As expected, there was a significant sentiment rebound off the back of COVID-19 recovery efforts and the vaccination rollout. There was also a strong, but uneven, shift towards decarbonisation with some industries feeling the sweat while others are benefitting from more efficient and innovative systems.

The report showed that European companies are the most advanced on the decarbonisation trend, with a third of all European companies expecting to be carbon neutral by the end of the decade. This is compared with only a quarter of companies globally expected to meet that target. More analysts are reporting a rising focus on ESG, with 58% of companies increasing their ESG attentions, up from 49 per cent last year.

Source: Fidelity International Analyst Survey.

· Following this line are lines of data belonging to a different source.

(* ===== verification/Integrity.v ===== *)
(** * What a user's requests can change

    The writing endpoints a user may take as one family, and what they leave alone:
    the projects outside the user's reach and everything in them, the grants, requests
    and tokens of other users, and what only staff or machines write. *)

From Stdlib Require Import Ascii.
From S2P Require Import Prelude GoStrings Urls Types World Access Tokens Blog Projects Pipelines Runs.
From S2P Require Import Models Agents Registry Store Auth HttpAccess Platform Integrations Dispatch DispatchProps.
From S2P Require Import Handlers ResourceHandlers Console Router RouterProps HandlerProps Gateway Isolation.

Open Scope string_scope.

(** ** What is left alone *)

(** What of a list belongs to projects outside [S]. *)
Definition outside {A} (project : A → string) (S : gset string) (l : list A) : list A :=
  filter (λ x, project x ∉ S) l.

(** From [d] to [d'] nothing changed that is not the user's: [S] is the user's reach. *)
Record untouched (p : Principal) (S : gset string) (d d' : state) : Prop := {
  un_projects : filter (λ x, ¬ own p x) (st_Projects d') = filter (λ x, ¬ own p x) (st_Projects d);
  un_runs : outside run_ProjectID S (st_Runs d') = outside run_ProjectID S (st_Runs d);
  un_definitions : outside pd_ProjectID S (st_Definitions d') = outside pd_ProjectID S (st_Definitions d);
  un_functions : outside fn_ProjectID S (st_Functions d') = outside fn_ProjectID S (st_Functions d);
  un_models : outside mdl_ProjectID S (st_Models d') = outside mdl_ProjectID S (st_Models d);
  un_agents : outside agt_ProjectID S (st_Agents d') = outside agt_ProjectID S (st_Agents d);
  un_requests : filter (λ x, acr_Subject x ≠ pr_Subject p) (st_AccessRequests d')
                = filter (λ x, acr_Subject x ≠ pr_Subject p) (st_AccessRequests d);
  un_tokens : filter (λ x, tok_Subject x ≠ pr_Subject p) (st_APITokens d')
              = filter (λ x, tok_Subject x ≠ pr_Subject p) (st_APITokens d);
  un_access : st_UserAccess d' = st_UserAccess d;
  un_posts : st_BlogPosts d' = st_BlogPosts d;
  un_connections : st_Connections d' = st_Connections d;
  un_sessions : st_Sessions d' = st_Sessions d;
  un_traces : st_Traces d' = st_Traces d;
  un_audit : st_Audit d `suffix_of` st_Audit d'
}.

#[export] Instance untouched_refl p S : Reflexive (untouched p S).
Proof. by intros d. Qed.
#[export] Instance untouched_trans p S : Transitive (untouched p S).
Proof. intros d1 d2 d3 [] []. split; try congruence. by etrans. Qed.

(** One change of a list, in a place the filter leaves out. *)
Section places.
Context {A : Type} (P : A → Prop) `{!∀ x, Decision (P x)}.

Lemma filter_place (l : list A) i x y : l !! i = Some x → ¬ P x → ¬ P y → filter P (<[i := y]> l) = filter P l.
Proof using.
  revert i. induction l as [|z l IH]; intros [|i] Hi Hx Hy; try done; cbn in Hi.
  - injection Hi as ->. change (<[0%nat := y]> (x :: l)) with (y :: l). by rewrite !filter_cons_False.
  - change (<[S i := y]> (z :: l)) with (z :: <[i := y]> l). rewrite !filter_cons. by rewrite (IH i).
Qed.

Lemma filter_head (l : list A) x : ¬ P x → filter P (x :: l) = filter P l.
Proof using. apply filter_cons_False. Qed.
(** C5. Exclusive detection threshold: the handler takes the "High QBER"
    branch exactly for a rate strictly greater than 0.15; a rate equal to
    0.15 takes the "Low QBER" branch, as does 0.10, while 0.20 is flagged. *)
Theorem detection_threshold_exclusive :
  (threshold == 15 # 100)%Q /\
  (forall q, classify q = EavesdroppingSuspected <-> (threshold < q)%Q) /\
  (forall q, (q == threshold)%Q -> classify q = SecureLikely) /\
  classify (15 # 100) = SecureLikely /\
  classify (3 # 20) = SecureLikely /\
  classify (10 # 100) = SecureLikely /\
  classify (20 # 100) = EavesdroppingSuspected.
Proof.
  split; [reflexivity |].
  split; [exact classify_suspected |].
  split; [| repeat split].
  intros q Hq. apply classify_secure. rewrite Hq. apply Qle_refl.
Qed.


Lemma Verdict_eqb_eq (a b : Verdict) : Verdict_eqb a b = true -> a = b.
Proof. destruct a, b; simpl; congruence. Qed.

(** On binary64 floats the handler takes the same branch as on the exact
    quotient, for every sifted key of up to 200 bits. *)
Lemma float_classify_agrees (errors len : nat) :
  (1 <= len <= 200)%nat -> (errors <= len)%nat ->
  float_classify (Z.of_nat errors) (Z.of_nat len) =
  classify (Z.of_nat errors # Pos.of_nat len).
Proof.
  intros Hlen Herr.
  assert (H : classifications_agree_upto 200 = true) by (vm_compute; reflexivity).
  unfold classifications_agree_upto in H.
  rewrite forallb_forall in H.
  specialize (H len). rewrite in_seq in H.
  assert (Hin : (1 <= len < 1 + 200)%nat) by lia.
  specialize (H Hin). rewrite forallb_forall in H.
  apply Verdict_eqb_eq, H, in_seq. lia.
Qed.

Example float_boundary :
  float_classify 3 20 = SecureLikely /\
  float_classify 30 200 = SecureLikely /\
  float_classify 31 200 = EavesdroppingSuspected.
Proof. repeat split. Qed.
(** ** Interception *)

Section Interception.

Context {G : Type} (next : G -> Z * G).

(** The simulator never raises and leaves Python's generator alone. *)
Lemma run_instructions_total (qc : QuantumCircuit) :
  forall s c w, exists r w',
    run_instructions next qc s c w = Some (r, w') /\
    py_random w' = py_random w.
Proof.
  induction qc as [| i qc IH]; intros s c w.
  - exists c, w. now split.
  - destruct i; simpl; try apply IH.
    unfold bind. rewrite backend_draw_eq.
    destruct (IH (collapse s (sample s (fst (next (backend_random w)))))
                 (sample s (fst (next (backend_random w))))
                 (mkWorld (py_random w) (snd (next (backend_random w)))))
      as (r & w' & Hr & Hpy).
    exists r, w'. now split.
Qed.

(** A barrier does not change what is read. *)
Lemma run_instructions_barrier (pre rest : QuantumCircuit) :
  forall s c w,
    run_instructions next (pre ++ Barrier :: rest) s c w =
    run_instructions next (pre ++ rest) s c w.
Proof.
  induction pre as [| i pre IH]; intros s c w; [reflexivity |].
  destruct i; simpl; try apply IH.
  unfold bind. destruct (backend_draw next w) as [[r w1] |]; [| reflexivity].
  apply IH.
Qed.

(** After a final measurement the register holds a bit. *)
Lemma run_instructions_measured (pre : QuantumCircuit) :
  forall s c w r w',
    run_instructions next (pre ++ [Measure]) s c w = Some (r, w') -> is_bit r.
Proof.
  induction pre as [| i pre IH]; intros s c w r w' H.
  - simpl in H. unfold bind in H. rewrite backend_draw_eq in H.
    unfold ret in H. inversion H. apply sample_is_bit.
  - destruct i; simpl in H; try (eapply IH; eassumption).
    unfold bind in H. rewrite backend_draw_eq in H.
    eapply IH; eassumption.
Qed.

For Fidelity Australia these are the key factors for a fund manager to consider in three dimensional investing:

  • Fiduciary obligation, first and foremost
  • Balancing risk and reward
  • Then a movement toward impact investing

"Why is ESG a thing?"

At the same briefing as Devoy, Kate Howitt portfolio manager of the Fidelity Australian Opportunities Fund said the decarbonisation trend is analogous to increasing work health and safety standards, which revolutionised unsafe practices in the workplace.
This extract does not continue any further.